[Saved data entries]
╭──

(** The accessor: the element's address, or null. *)
Definition RI_index (it : RangedIterator) (index : Z) : option Z :=
  if (pointer it + index <? end_ it) && (begin it <=? pointer it + index)
  then Some (pointer it + index) else None.

Definition RI_add (it : RangedIterator) (offset : Z) : RangedIterator :=
  mkRangedIterator (begin it) (end_ it) (pointer it + offset).
Definition RI_next (it : RangedIterator) : RangedIterator := RI_add it 1.
Definition RI_prev (it : RangedIterator) : RangedIterator := RI_add it (-1).

Definition RI_diff (it other : RangedIterator) : Z :=
  if (begin other =? begin it) && (end_ other =? end_ it) then pointer it - pointer other else -1.

Definition RI_eq (it other : RangedIterator) : bool :=
  (begin other =? begin it) && (end_ other =? end_ it) && (pointer other =? pointer it).

Definition Str_begin (s : Str) : RangedIterator :=
  mkRangedIterator (cString s) (cString s + length s) (cString s).
Definition Str_end (s : Str) : RangedIterator :=
  mkRangedIterator (cString s) (cString s + length s) (cString s + length s).

(** [T Accessor::operator T()]: the default value through a null accessor. *)
Definition Accessor_get {T} (default : T) (value : option T) : T :=
  match value with Some x => x | None => default end.

(** ** Specifications *)

(** Memory with the bytes [l] at [p]. *)
Definition putBytes (m : Memory) (p : Z) (l : list Z) : Memory :=
  fun x => match (if p <=? x then l !! Z.to_nat (x - p) else None) with Some b => b | None => m x end.

(** The characters of a string. *)
Definition bytesAt (m : Memory) (p n : Z) : list Z := m <$> seqZ p n.
Definition contents (m : Memory) (s : Str) : list Z := bytesAt m (cString s) (length s).

(** The NUL-terminated string [l] is at [p]. *)
Definition cstring (m : Memory) (p : Z) (l : list Z) : Prop :=
  bytesAt m p (Z.of_nat (base.length l)) = l /\ m (p + Z.of_nat (base.length l)) = 0 /\ Forall (fun c => c <> 0) l.

(** A for-loop over the characters through the iterators: the addresses
    [operator*] yields from [begin()] until [end()]. *)
Fixpoint iterate (fuel : nat) (it last : RangedIterator) : outcome (list (option Z)) :=
  if RI_eq it last then Ok [] else
  match fuel with
  | O => Hang
  | S fuel => let! l := iterate fuel (RI_next it) last in Ok (RI_index it 0 :: l)
  end.

(** ** Quad-words *)

Lemma storeb_bytes m a v : isBytes m -> 0 <= v < 256 -> isBytes (storeb m a v).
Proof. intros Hm Hv x. unfold storeb. zcase; [done|apply Hm]. Qed.

Lemma storeq_bytes m a v : isBytes m -> isBytes (storeq m a v).
Proof. intros Hm x. unfold storeq. zcase; cbn; try apply Hm. dlia. Qed.

#[export] Hint Resolve storeb_bytes storeq_bytes : kernel.

(** Case analysis on a byte offset below eight. *)
Lemma byte_offset k : 0 <= k < 8 -> k ∈ [0; 1; 2; 3; 4; 5; 6; 7].
Proof.
  intros Hk. assert (k = 0 \/ k = 1 \/ k = 2 \/ k = 3 \/ k = 4 \/ k = 5 \/ k = 6 \/ k = 7) by lia.
  rewrite !elem_of_cons, elem_of_nil. intuition.
Qed.

Ltac byte_cases k Hk :=
  apply byte_offset in Hk; repeat rewrite elem_of_cons in Hk; rewrite elem_of_nil in Hk;
  destruct Hk as [->|[->|[->|[->|[->|[->|[->|[->|[]]]]]]]]].

Lemma loadq_byte m a k : isBytes m -> 0 <= k < 8 -> loadq m a / 2 ^ (8 * k) mod 256 = m (a + k).
Proof.
  intros Hm Hk. unfold loadq.
  pose proof (Hm a). pose proof (Hm (a + 1)). pose proof (Hm (a + 2)). pose proof (Hm (a + 3)).
  pose proof (Hm (a + 4)). pose proof (Hm (a + 5)). pose proof (Hm (a + 6)). pose proof (Hm (a + 7)).
  byte_cases k Hk; rewrite ?Z.add_0_r;
  generalize dependent (m a); generalize dependent (m (a + 1)); generalize dependent (m (a + 2));
  generalize dependent (m (a + 3)); generalize dependent (m (a + 4)); generalize dependent (m (a + 5));
  generalize dependent (m (a + 6)); generalize dependent (m (a + 7)); intros.
  - change (2 ^ (8 * 0)) with 1. dlia.
  - change (2 ^ (8 * 1)) with 256. dlia.
  - change (2 ^ (8 * 2)) with 65536. dlia.
  - change (2 ^ (8 * 3)) with 16777216. dlia.
  - change (2 ^ (8 * 4)) with 4294967296. dlia.
  - change (2 ^ (8 * 5)) with 1099511627776. dlia.
  - change (2 ^ (8 * 6)) with 281474976710656. dlia.
  - change (2 ^ (8 * 7)) with 72057594037927936. dlia.
Qed.

Lemma storeq_loadq m d s a : isBytes m ->
  storeq m d (loadq m s) a = if (d <=? a) && (a <? d + 8) then m (s + (a - d)) else m a.
Proof.
  intros Hm. unfold storeq. destruct ((d <=? a) && (a <? d + 8)) eqn:E; [|done].
  apply loadq_byte; [done|]. apply andb_true_iff in E as [?%Z.leb_le ?%Z.ltb_lt]. lia.
Qed.

Lemma repeated_byte c k : 0 <= c < 256 -> 0 <= k < 8 ->
  u64 (c * 0x0101010101010101) / 2 ^ (8 * k) mod 256 = c.
Proof.
  intros Hc Hk. rewrite u64_small by lia. change 0x0101010101010101 with 72340172838076673.
  byte_cases k Hk.
  - change (2 ^ (8 * 0)) with 1. dlia.
  - change (2 ^ (8 * 1)) with 256. dlia.
  - change (2 ^ (8 * 2)) with 65536. dlia.
  - change (2 ^ (8 * 3)) with 16777216. dlia.
  - change (2 ^ (8 * 4)) with 4294967296. dlia.
  - change (2 ^ (8 * 5)) with 1099511627776. dlia.
  - change (2 ^ (8 * 6)) with 281474976710656. dlia.
  - change (2 ^ (8 * 7)) with 72057594037927936. dlia.
Qed.

(** ** memset and memcpy *)

Lemma rep_stosq_spec c n : 0 <= c < 256 -> forall m d,
  exists m', rep_stosq n m d (u64 (c * 0x0101010101010101)) = (m', d + 8 * Z.of_nat n) /\
  forall a, m' a = if (d <=? a) && (a <? d + 8 * Z.of_nat n) then c else m a.
Proof.
  intros Hc. induction n as [|n IH]; intros m d; cbn [rep_stosq].
  - exists m. split; [f_equal; lia|]. intros a. zcase; cbn; lia.
  - destruct (IH (storeq m d (u64 (c * 72340172838076673))) (d + 8)) as (m' & E & H).
    exists m'. rewrite E. split; [f_equal; lia|]. intros a. rewrite H. unfold storeq.
    destruct (Z.leb_spec d a), (Z.ltb_spec a (d + 8)); cbn [andb]; zcase; cbn [andb]; try lia.
    apply (repeated_byte c (a - d)); lia.
Qed.

Lemma rep_stosb_spec c n : forall m d a,
  rep_stosb n m d c a = if (d <=? a) && (a <? d + Z.of_nat n) then c else m a.
Proof.
  induction n as [|n IH]; intros m d a; cbn [rep_stosb]; [zcase; cbn; lia|].
  rewrite IH. unfold storeb. zcase; cbn; lia.
Qed.

Lemma rep_movsq_spec n : forall m d s,
  isBytes m -> d <= s \/ s + 8 * Z.of_nat n <= d ->
  exists m', rep_movsq n m d s = (m', (d + 8 * Z.of_nat n, s + 8 * Z.of_nat n)) /\ isBytes m' /\
  forall a, m' a = if (d <=? a) && (a <? d + 8 * Z.of_nat n) then m (s + (a - d)) else m a.
Proof.
  induction n as [|n IH]; intros m d s Hm Hov; cbn [rep_movsq].
  - exists m. split; [f_equal; f_equal; lia|]. split; [done|]. intros a. zcase; cbn; lia.
  - destruct (IH (storeq m d (loadq m s)) (d + 8) (s + 8)) as (m' & E & Hm' & H); [auto with kernel|lia|].
    exists m'. rewrite E. split; [f_equal; f_equal; lia|]. split; [done|]. intros a.
    rewrite H, !storeq_loadq by done. replace (s + 8 + (a - (d + 8))) with (s + (a - d)) by lia.
    destruct (Z.leb_spec (d + 8) a), (Z.ltb_spec a (d + 8 + 8 * Z.of_nat n)); cbn [andb]; zcase; cbn [andb]; try lia; done.
Qed.

Lemma rep_movsb_spec n : forall m d s a,
  d <= s \/ s + Z.of_nat n <= d ->
  rep_movsb n m d s a = if (d <=? a) && (a <? d + Z.of_nat n) then m (s + (a - d)) else m a.
Proof.
  induction n as [|n IH]; intros m d s a Hov; cbn [rep_movsb]; [zcase; cbn; lia|].
  rewrite IH by lia. unfold storeb. replace (s + 1 + (a - (d + 1))) with (s + (a - d)) by lia.
  destruct (Z.leb_spec (d + 1) a), (Z.ltb_spec a (d + 1 + Z.of_nat n)); cbn [andb]; zcase; cbn [andb]; subst; try lia;
    f_equal; lia.
Qed.

Lemma split_count n : 0 <= n ->
  8 * Z.of_nat (Z.to_nat (n / 8)) + Z.of_nat (Z.to_nat (Z.land n 7)) = n.
Proof.
  intros Hn. change 7 with (Z.ones 3). rewrite Z.land_ones by lia. change (2 ^ 3) with 8. dlia.
Qed.

Lemma memset_spec m str c n a : 0 <= n ->
  memset m str c n a = if (str <=? a) && (a <? str + n) then u8 c else m a.
Proof.
  intros Hn. unfold memset. pose proof (split_count n Hn) as Hs.
  destruct (rep_stosq_spec (u8 c) (Z.to_nat (n / 8)) (wrap_range 8 c ltac:(lia)) m str) as (m' & -> & H).
  rewrite rep_stosb_spec, H.
  destruct (Z.leb_spec str a), (Z.ltb_spec a (str + n)); cbn [andb]; zcase; cbn [andb]; try lia; done.
Qed.

Lemma memcpy_spec m dst src n a : isBytes m -> 0 <= n -> dst <= src \/ src + n <= dst ->
  memcpy m dst src n a = if (dst <=? a) && (a <? dst + n) then m (src + (a - dst)) else m a.
Proof.
  intros Hm Hn Hov. unfold memcpy. pose proof (split_count n Hn) as Hs.
  destruct (rep_movsq_spec (Z.to_nat (n / 8)) m dst src Hm ltac:(lia)) as (m' & -> & Hm' & H).
  rewrite rep_movsb_spec by lia. set (q := 8 * Z.of_nat (Z.to_nat (n / 8))) in *. rewrite !H.
  replace (src + q + (a - (dst + q))) with (src + (a - dst)) by lia.
  destruct (Z.leb_spec (dst + q) a), (Z.ltb_spec a (dst + q + Z.of_nat (Z.to_nat (Z.land n 7)))); cbn [andb]; zcase; cbn [andb]; try lia; done.
Qed.

(** ** Comparing and searching *)

Lemma memcmp_loop_spec n : forall m a b,
  (memcmp_loop n m a b = 0 /\ forall i, 0 <= i < Z.of_nat n -> m (a + i) = m (b + i)) \/
  exists i, 0 <= i < Z.of_nat n /\ (forall j, 0 <= j < i -> m (a + j) = m (b + j)) /\
    m (a + i) <> m (b + i) /\ memcmp_loop n m a b = m (a + i) - m (b + i).
Proof.
  induction n as [|n IH]; intros m a b; cbn [memcmp_loop]; [left; split; [done|lia]|].
  destruct (Z.eqb_spec (m a) (m b)) as [Heq|Hne]; cbn [negb].
  - assert (Hshift : forall i, 0 < i -> (forall j, 0 <= j < i - 1 -> m (a + 1 + j) = m (b + 1 + j)) ->
      forall j, 0 <= j < i -> m (a + j) = m (b + j)).
    { intros i Hi H j Hj. destruct (Z.eq_dec j 0) as [->|]; [by rewrite !Z.add_0_r|].
      specialize (H (j - 1) ltac:(lia)). by replace (a + 1 + (j - 1)) with (a + j) in H by lia;
        replace (b + 1 + (j - 1)) with (b + j) in H by lia. }
    destruct (IH m (a + 1) (b + 1)) as [[H0 H]|(i & Hi & H & Hd & Hr)].
    + left. split; [done|]. apply Hshift; [lia|]. intros j Hj. apply H. lia.
    + right. exists (i + 1). replace (a + (i + 1)) with (a + 1 + i) by lia. replace (b + (i + 1)) with (b + 1 + i) by lia.
      split; [lia|]. split; [|by split]. apply Hshift; [lia|]. intros j Hj. apply H. lia.
  - right. exists 0. rewrite !Z.add_0_r. split; [lia|]. split; [intros; lia|done].
Qed.

Lemma bytesAt_length m p n : 0 <= n -> Z.of_nat (base.length (bytesAt m p n)) = n.
Proof. intros Hn. unfold bytesAt. rewrite length_fmap, length_seqZ. lia. Qed.

Lemma bytesAt_app m p n1 n2 : 0 <= n1 -> 0 <= n2 ->
  bytesAt m p (n1 + n2) = bytesAt m p n1 ++ bytesAt m (p + n1) n2.
Proof. intros H1 H2. unfold bytesAt. by rewrite seqZ_app, fmap_app. Qed.

Lemma bytesAt_lookup m p n i : bytesAt m p n !! i = (if Z.of_nat i <? n then Some (m (p + Z.of_nat i)) else None).
Proof.
  unfold bytesAt. rewrite list_lookup_fmap. zcase; [by rewrite lookup_seqZ_lt by lia|].
  by rewrite lookup_seqZ_ge by lia.
Qed.

Lemma bytesAt_eq m p q n : bytesAt m p n = bytesAt m q n <-> forall i, 0 <= i < n -> m (p + i) = m (q + i).
Proof.
  split.
  - intros H i Hi. apply (f_equal (fun l => l !! Z.to_nat i)) in H. rewrite !bytesAt_lookup in H.
    rewrite Z2Nat.id in H by lia. destruct (Z.ltb_spec i n); [by injection H|lia].
  - intros H. apply list_eq. intros i. rewrite !bytesAt_lookup. zcase; [|done]. f_equal. apply H. lia.
Qed.

Lemma memeq_spec m a b n : 0 <= n -> memeq m a b n = true <-> bytesAt m a n = bytesAt m b n.
Proof.
  intros Hn. rewrite bytesAt_eq. unfold memeq, memcmp. rewrite Z.eqb_eq.
  destruct (memcmp_loop_spec (Z.to_nat n) m a b) as [[H0 H]|(i & Hi & _ & Hd & Hr)].
  - split; [intros _ i Hi; apply H; lia|done].
  - split; [lia|]. intros H. exfalso. apply Hd, H. lia.
Qed.

Lemma memchr_loop_spec n : forall m p c,
  match memchr_loop n m p c with
  | Some q => p <= q < p + Z.of_nat n /\ m q = c /\ forall x, p <= x < q -> m x <> c
  | None => forall x, p <= x < p + Z.of_nat n -> m x <> c
  end.
Proof.
  induction n as [|n IH]; intros m p c; cbn [memchr_loop]; [lia|].
  destruct (Z.eqb_spec (m p) c) as [Heq|Hne]; [split; [lia|]; split; [done|lia]|].
  specialize (IH m (p + 1) c). destruct (memchr_loop n m (p + 1) c) as [q|].
  - destruct IH as (H1 & H2 & H3). split; [lia|]. split; [done|]. intros x Hx.
    destruct (Z.eq_dec x p) as [->|]; [done|]. apply H3. lia.
  - intros x Hx. destruct (Z.eq_dec x p) as [->|]; [done|]. apply IH. lia.
Qed.

Lemma strlen_loop_spec k : forall fuel m p i,
  (k < fuel)%nat -> m (p + Z.of_nat k) = 0 -> (forall j, 0 <= j < Z.of_nat k -> m (p + j) <> 0) ->
  strlen_loop fuel m p i = Ok (i + Z.of_nat k).
Proof.
  induction k as [|k IH]; intros [|fuel] m p i Hf H0 Hn; [lia| |lia|]; cbn [strlen_loop].
  - rewrite Z.add_0_r in H0. rewrite H0. cbn. f_equal. lia.
  - rewrite (proj2 (Z.eqb_neq (m p) 0)); [|specialize (Hn 0 ltac:(lia)); by rewrite Z.add_0_r in Hn].
    rewrite IH; [f_equal; lia|lia| |].
    + by replace (p + 1 + Z.of_nat k) with (p + Z.of_nat (S k)) by lia.
    + intros j Hj. replace (p + 1 + j) with (p + (j + 1)) by lia. apply Hn. lia.
Qed.

(** ** Properties *)

Lemma strlen_spec fuel m p l :
  cstring m p l -> (base.length l < fuel)%nat -> strlen fuel m p = Ok (Z.of_nat (base.length l)).
Proof.
  intros (Hn & He & Hc) Hl. unfold strlen. rewrite (strlen_loop_spec (base.length l)); [done|done|done|].
  intros j Hj Hz. assert (Hx : l !! Z.to_nat j = Some (m (p + j))).
  { rewrite <- Hn at 1. rewrite bytesAt_lookup, Z2Nat.id by lia. by rewrite (proj2 (Z.ltb_lt _ _)) by lia. }
  rewrite Forall_lookup in Hc. by apply (Hc _ _ Hx).
Qed.

Lemma bytesAt_pointwise m m' p q n :
  (forall i, 0 <= i < n -> m (p + i) = m' (q + i)) -> bytesAt m p n = bytesAt m' q n.
Proof. intros H. apply list_eq. intros i. rewrite !bytesAt_lookup. zcase; [|done]. f_equal. apply H. lia. Qed.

╰──

The response must consist of the lines above, from the first one through the line containing "(** The characters of a string. *)", reproduced exactly.

(** The accessor: the element's address, or null. *)
Definition RI_index (it : RangedIterator) (index : Z) : option Z :=
  if (pointer it + index <? end_ it) && (begin it <=? pointer it + index)
  then Some (pointer it + index) else None.

Definition RI_add (it : RangedIterator) (offset : Z) : RangedIterator :=
  mkRangedIterator (begin it) (end_ it) (pointer it + offset).
Definition RI_next (it : RangedIterator) : RangedIterator := RI_add it 1.
Definition RI_prev (it : RangedIterator) : RangedIterator := RI_add it (-1).

Definition RI_diff (it other : RangedIterator) : Z :=
  if (begin other =? begin it) && (end_ other =? end_ it) then pointer it - pointer other else -1.

Definition RI_eq (it other : RangedIterator) : bool :=
  (begin other =? begin it) && (end_ other =? end_ it) && (pointer other =? pointer it).

Definition Str_begin (s : Str) : RangedIterator :=
  mkRangedIterator (cString s) (cString s + length s) (cString s).
Definition Str_end (s : Str) : RangedIterator :=
  mkRangedIterator (cString s) (cString s + length s) (cString s + length s).

(** [T Accessor::operator T()]: the default value through a null accessor. *)
Definition Accessor_get {T} (default : T) (value : option T) : T :=
  match value with Some x => x | None => default end.

(** ** Specifications *)

(** Memory with the bytes [l] at [p]. *)
Definition putBytes (m : Memory) (p : Z) (l : list Z) : Memory :=
  fun x => match (if p <=? x then l !! Z.to_nat (x - p) else None) with Some b => b | None => m x end.

(** The characters of a string. *)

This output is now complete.